June 29, 2024

North Carolina’s new school health standards don’t go far enough for some conservative groups in promoting the teaching of abstinence until marriage.

The State Board of Education voted 7-1 on Thursday to adopt new healthful living standards for K-12 public schools that include multiple references to teaching about the benefits of abstinence.

But conservative critics say the message is also mixed, with wording that could encourage students to have sex.

“The State Board of Education has failed North Carolina’s children by adopting standards for teaching sex education in all of our public schools that promote the teaching of ‘safer sex’ techniques while minimizing the risk of pregnancy and STDs, and that fail to teach abstinence from sexual activity as an expected standard of behavior for all school-aged children, as our sex education law requires,” Tami Fitzgerald, executive director of the N.C. Values Coalition, said in a statement Thursday.

State Superintendent Catherine Truitt has defended the legality of the standards, saying that multiple legal professionals within the state Department of Public Instruction have reviewed them for compliance.

“That doesn’t mean everyone is going to be satisfied with it, but it is compliant,” Truitt said of the new health standards at an April state board meeting.

Abstinence in the new health standards

State law requires reproductive health and safety classes in public schools to “teach that abstinence from sexual activity outside of marriage is the expected standard for all school‑age children.”

The new health standards went through three drafts before being approved Thursday.

References to abstinence in the new health standards include:

In seventh grade, teachers will explain the physical, social and emotional benefits of choosing to abstain from sexual activity until marriage.

Another objective in seventh grade is to “recognize abstinence is the only certain means of avoiding pregnancy, sexually transmitted infections and other associated health and emotional problems.”

In eighth grade, one of the objectives is to “explore family, school, and community resources for the prevention of sexual risks through abstinence, postponed sexual activity, and safer sex practices.”

In ninth grade, one of the standards is to evaluate abstinence from sexual intercourse until marriage as a positive choice for young people. Within this standard is the objective of evaluating skills and strategies to utilize safer sex options, including abstinence until marriage, postponing participation in sexual activity and contraceptive use.

DPI staff says the new standards comply with state requirements on promoting abstinence.

Abstinence Until Marriage in NC health standards by Keung Hui on Scribd

Critics: Standards ‘undermine’ abstinence

But the N.C. Values Coalition charges that the health standards fall short of stressing abstinence.

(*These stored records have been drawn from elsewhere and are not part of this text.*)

(* ===== verification/BufferFacts.v ===== *)
(** * Facts about buffers

    [buffer_wf] is the invariant of a buffer, the one [Buffer::check_invariants] tests and
    what the other parts rely on: the fragments are ordered by their locators and cut up the
    two ropes, the index of insertions holds exactly the fragments, the text has no carriage
    return, the history and the subscriptions are in order and the clock is ahead of every
    timestamp.  [Buffer::new] establishes it, edits keep it and do to the text what they say. *)

From stdpp Require Import relations sets gmap.
From S2P Require Import Prelude Ord Clock SumTree SumTreeFacts Cursor CursorFacts Locator Patch PatchFacts Subscription Bitmap Utf8 Point TextSummary Chunk ChunkFacts Rope RopeFacts RopeSlices RopePositions KeyedTree KeyedFacts TreeMap TreeMapFacts UndoMap History HistoryFacts Fragments BufferEdit EditIndex Doc EditFacts LocalEdit Buffer.
Local Open Scope N_scope.

Abbreviation sbuffer := (Buffer (list N) (list N)).
Abbreviation insertion_tree := (SumTree InsertionFragment InsertionFragmentKey).

(** ** The index of insertions *)
#[export] Instance insertion_key_eq_dec : EqDecision InsertionFragmentKey.
Proof. solve_decision. Defined.
#[export] Instance insertion_summary_laws : SummaryLaws (Sm:=InsertionFragmentKey) tt.
Proof. by split. Qed.
#[export] Instance insertion_dimension_laws : DimensionLaws InsertionFragmentKey (Sm:=InsertionFragmentKey) tt.
Proof. done. Qed.
#[export] Instance insertion_key_laws : KeyLaws InsertionFragment InsertionFragmentKey tt.
Proof.
  split; [done|]. intros [t o]. unfold cmp at 1, InsertionFragmentKey_ord, cmp at 1, prod_ord. cbn.
  pose proof (lamport_MIN_le t). destruct (cmp lamport_MIN t); cbn; [|done|done]. by destruct o.
Qed.

(** The index has one entry for each fragment. *)
Record index_ok (fs : list Fragment) (I : insertion_tree) : Prop := {
  io_wf : map_wf tt I;
  io_sorted : keys_sorted (tree_items I);
  io_entries : tree_items I ≡ₚ (insertion_fragment_new <$> fs)
}.

Lemma edited_inserts {T K} `{!Ord K, !OrdLaws K, !KeyedItem T K} (its xs : list T) e :
  NoDup (item_key <$> xs) →
  edited_lookup its (Insert <$> xs) (item_key e) = Some e ↔
    e ∈ xs ∨ ¬ (item_key e ∈ item_key <$> xs) ∧ klookup (item_key e) its = Some e.
Proof.
  unfold edited_lookup, edit_for. induction xs as [|x xs IH]; cbn; intros Hnd.
  { split; [|by intros [?%not_elem_of_nil|[_ ?]]]. intros ?. right. split; [apply not_elem_of_nil|done]. }
  apply NoDup_cons in Hnd as [Hx Hnd]. rewrite !elem_of_cons. destruct (eqb (item_key x) (item_key e)) eqn:E.
  - apply eqb_eq in E. split; [intros [= <-]; auto|]. intros [[->|Hin]|[Hn _]]; [done| |].
    + destruct Hx. rewrite E. by apply list_elem_of_fmap_2.
    + destruct Hn. by left.
  - assert (Hne : item_key e ≠ item_key x) by (intros E'; rewrite E', eqb_refl in E; done).
    rewrite IH by done. split; [intros [?|[? ?]]; [auto|right; split; [|done]; by intros [?|?]]|].
    intros [[->|?]|[Hn ?]]; [done|auto|]. right. split; [|done]. intros ?. apply Hn. auto.
Qed.

Lemma keys_sorted_NoDup {T K} `{!Ord K, !OrdLaws K, !KeyedItem T K} (its : list T) : keys_sorted its → NoDup its.
Proof.
  induction its as [|x its IH]; [constructor|]. intros [Hs Hx]%keys_sorted_cons. constructor; [|by apply IH].
  intros Hin. rewrite Forall_forall in Hx. specialize (Hx x Hin). by rewrite cmp_refl in Hx.
Qed.

(** The entries written by an edit bring the index up to date. *)
Lemma index_commit `{!UnstableSort, !UnstableSortLaws} {D} F I ts ins (st : EditState (list N) (list N) D) bps ps :
  index_ok F I → bps.*1 = F → Forall piece_ok ps → index_inv ts ins st bps [] ps [] →
  (N.of_nat (length F + length ps) < 6 ^ 9)%N →
  ok_with (edit tt I (es_new_insertions st)) (fun r => index_ok ps.*1 r.1).
Proof.
  intros [Hw Hs Hp] <- Hok [Hsp _ _ (pushed & [En Hsub Hkept Hmet]) _] Hlen. rewrite rem_nil, app_nil_r in Hsp.
  assert (Hkeys : NoDup (fragment_key <$> ps.*1)).
  { apply spans_keys; [|done]. rewrite Forall_fmap. eapply Forall_impl; [exact Hok|]. by intros p [_ ?]. }
  assert (Hnd : NoDup (fragment_key <$> pushed)) by (eapply sublist_NoDup; [exact Hkeys|by apply sublist_fmap]).
  set (xs := insertion_fragment_new <$> pushed).
  assert (Exs : item_key <$> xs = fragment_key <$> pushed) by (unfold xs; by rewrite <-list_fmap_compose).
  assert (Ees : es_new_insertions st = Insert <$> xs) by (rewrite En; unfold xs; by rewrite <-list_fmap_compose).
  rewrite Ees. destruct (edit_spec tt I (Insert <$> xs) Hw Hs) as (es & Hpe & Hes & Hedit).
  { rewrite <-list_fmap_compose. change (edit_key ∘ Insert) with (item_key (T:=InsertionFragment) (K:=InsertionFragmentKey)). by rewrite Exs. }
  { rewrite length_fmap. unfold xs. rewrite length_fmap, Hp, length_fmap, length_fmap.
    apply sublist_length in Hsub. rewrite length_fmap in *. lia. }
  eapply ok_with_mono; [exact Hedit|]. intros [t rem] (Hwt & Eit & _). cbn in *.
  assert (Hst : keys_sorted (tree_items t)) by (rewrite Eit; by apply apply_edits_sorted). split; [done|done|].
  apply NoDup_Permutation; [by apply keys_sorted_NoDup| |].
  { apply (NoDup_fmap_1 item_key). by rewrite <-list_fmap_compose. }
  intros e. rewrite <-(klookup_elem (tree_items t)) by done. rewrite Eit, klookup_apply_edits by done.
  unfold edited_lookup at 1. rewrite (edit_for_perm es (Insert <$> xs)).
  2: done.
  2:{ rewrite Hpe, <-list_fmap_compose. change (edit_key ∘ Insert) with (item_key (T:=InsertionFragment) (K:=InsertionFragmentKey)). by rewrite Exs. }
  fold (edited_lookup (tree_items I) (Insert <$> xs) (item_key e)). rewrite edited_inserts, klookup_elem by (done || by rewrite Exs).
  rewrite Exs, Hp. unfold xs. rewrite !list_elem_of_fmap. split.
  - intros [(g & -> & Hg)|[Hn (f & -> & Hf)]].
    + exists g. split; [done|]. by eapply elem_of_sublist.
    + exists f. split; [done|]. destruct (Hmet f) as [?|Hk]; [unfold met; rewrite decide_True, app_nil_r by done; done|done|].
      destruct Hn. by apply list_elem_of_fmap.
  - intros (g & -> & Hg). destruct (Hkept g Hg) as [?|Hb]; [left; by exists g|].
    destruct (decide (fragment_key g ∈ fragment_key <$> pushed)) as [(h & Ek & Hh)%list_elem_of_fmap|Hn].
    + left. exists h. split; [|done]. f_equal. eapply (NoDup_fmap_inj fragment_key); [exact Hkeys|done|by eapply elem_of_sublist|done].
    + right. split; [|by exists g]. intros Hin. apply Hn. by apply list_elem_of_fmap.
Qed.

(** ** The history during an edit *)
Section books.
Context {Rope : Type}.
Implicit Types (h : History Rope) (clock : Lamport).

(** The clock is ahead of every edit on the stacks; the timestamp 1 is that of the base text. *)
Definition edits_before h clock : Prop := Forall (fun t => 1 < value t < value clock) (stack_edits (all_entries h)).
(** Edits come after a tick of the clock. *)
Definition clock_started h clock : Prop := 0 < value clock ∧ (0 < transaction_depth h → 1 < value clock).
Lemma undo_walk_spec F V D ps undos ts ids :
  content_wf F V D ps → undo_map_ok undos → StronglySorted locator_lt ids → ids ⊆ f_id <$> ps.*1 →
  RopeFacts.small (rope_text V ++ rope_text D) → N.of_nat (length (tree_items F)) <= MAX_CHUNKS →
  ok_with (v ← rope_cursor (Sl:=list N) V 0;
           d ← rope_cursor (Sl:=list N) D 0;
           st ← undo_fragments (Sl:=list N) undos ts (mkUndoState (cursor_new cx F) (new cx) (builder_new v d) []) ids;
           '(c, suffix) ← cursor_suffix cx (us_old_fragments st);
           st ← undo_append (Sl:=list N) st c suffix;
           '(visible_text, deleted_text) ← builder_finish (Sl:=list N) (us_new_ropes st);
           Ok (st, visible_text, deleted_text))
    (fun r => let '(st, v, d) := r in revisited V D (revisit undos ts ids <$> ps) st v d).
Proof.
  intros Hc Hu Hs Hin Hsm Hlen. pose proof Hc as [HF HV HD Hi Hok Ev Ed Hid _ _].
  assert (HsV : RopeFacts.small (rope_text V)) by (unfold RopeFacts.small in *; rewrite byte_len_app in Hsm; lia).
  assert (HsD : RopeFacts.small (rope_text D)) by (unfold RopeFacts.small in *; rewrite byte_len_app in Hsm; lia).
  assert (Hso : StronglySorted locator_lt (f_id <$> tree_items F)) by (rewrite Hi; by apply ids_sorted).
  ok_bind (rope_cursor_spec V [] (rope_text V)); [done..|]. intros cv Hcv.
  ok_bind (rope_cursor_spec D [] (rope_text D)); [done..|]. intros cd Hcd. rewrite <-Ev in Hcv. rewrite <-Ed in Hcd.
  ok_bind (undo_fragments_spec V D F undos ts HV HD HsV HsD HF Hlen Hu Hso ids (mkUndoState (cursor_new cx F) (new cx) (builder_new cv cd) []) [] ps []).
  { split; cbn; try done; [left; split_and!; done|by left|].
    split; cbn; try done; [apply rope_new_wf|apply rope_new_wf|]. by rewrite Ev, Ed. }
  { done. }
  { done. }
  intros st1 (lps & rps & -> & H1 & Hno). cbn [app] in H1.
  ok_bind (cursor_suffix_spec cx ROPE_DEPTH (us_old_fragments st1) lps.*1 rps.*1); rewrite ?(un_tree _ _ _ _ _ _ _ H1).
  { done. }
  { by apply fragment_height. }
  { apply H1. }
  { by apply room_fits. }
  intros [c s] (Ec & Hat & Hws & His). cbn [fst snd] in *. rewrite <-(app_nil_r rps) in H1.
  ok_bind (undo_append_spec V D F undos ts HV HD HsV HsD HF Hlen Hu Hso st1 c lps rps [] _ s H1 Hws His);
    [done|by rewrite fmap_app|].
  intros st2 [_ H2].
  ok_bind (builder_finish_spec V D HV HD HsV HsD _ _ _ _ _ _ _ (un_builder _ _ _ _ _ _ _ H2)).
  intros [v d] (Hv & Etv & Hd & Etd). cbn [fst snd] in *. cbn [ok_with].
  change (vis_text []) with (@nil N) in *. change (del_text []) with (@nil N) in *. rewrite app_nil_r in Etv, Etd.
  assert (Er : (revisit undos ts ids <$> lps) ++ rps = revisit undos ts ids <$> lps ++ rps).
  { rewrite fmap_app. f_equal. rewrite <-(list_fmap_id rps) at 1. apply list_fmap_ext. intros i p Hp%list_elem_of_lookup_2.
    rewrite Forall_forall in Hno. unfold revisit. by rewrite decide_False by (by apply Hno). }
  rewrite Er in *. split.
  - eapply revisit_content; [exact Hc|apply H2|done|done|apply H2|done|done].
  - rewrite Etv, Etd, revisit_perm, <-Ev, <-Ed. done.
  - rewrite Etv, <-Ev. apply H2.
Qed.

“These standards send a confusing message to children about sex and will escalate sexual activity, pregnancy and STD rates and will give the Planned Parenthood types a front row seat in teaching our children about sexuality,” Fitzgerald said.

The complaints were echoed by the John Locke Foundation, which charged that the standards “make little, if any, progress towards upholding premarital abstinence as the expectation for student conduct.”

“Furthermore, the standards continue to undermine themselves by discussing premarital abstinence in the same breath as contraceptive use and ‘safer sex options,’” according to a post by Kaitlyn Shepherd, policy analyst for the Locke Foundation’s Center for Effective Education. “As a result, references to premarital abstinence come across as empty platitudes that merely pay lip service to the legislative intent expressed in statute.”

On Thursday, state board member Olivia Oxendine was the only person to vote against the standards. Oxendine said she didn’t feel the legislative requirements around abstinence were included “to the extent that I think they should have been.”

Two conservative board members who often side with her — Lt. Gov. Mark Robinson and State Treasurer Dale Folwell — weren’t at the meeting. State board member Donna Tipton-Rogers also wasn’t present.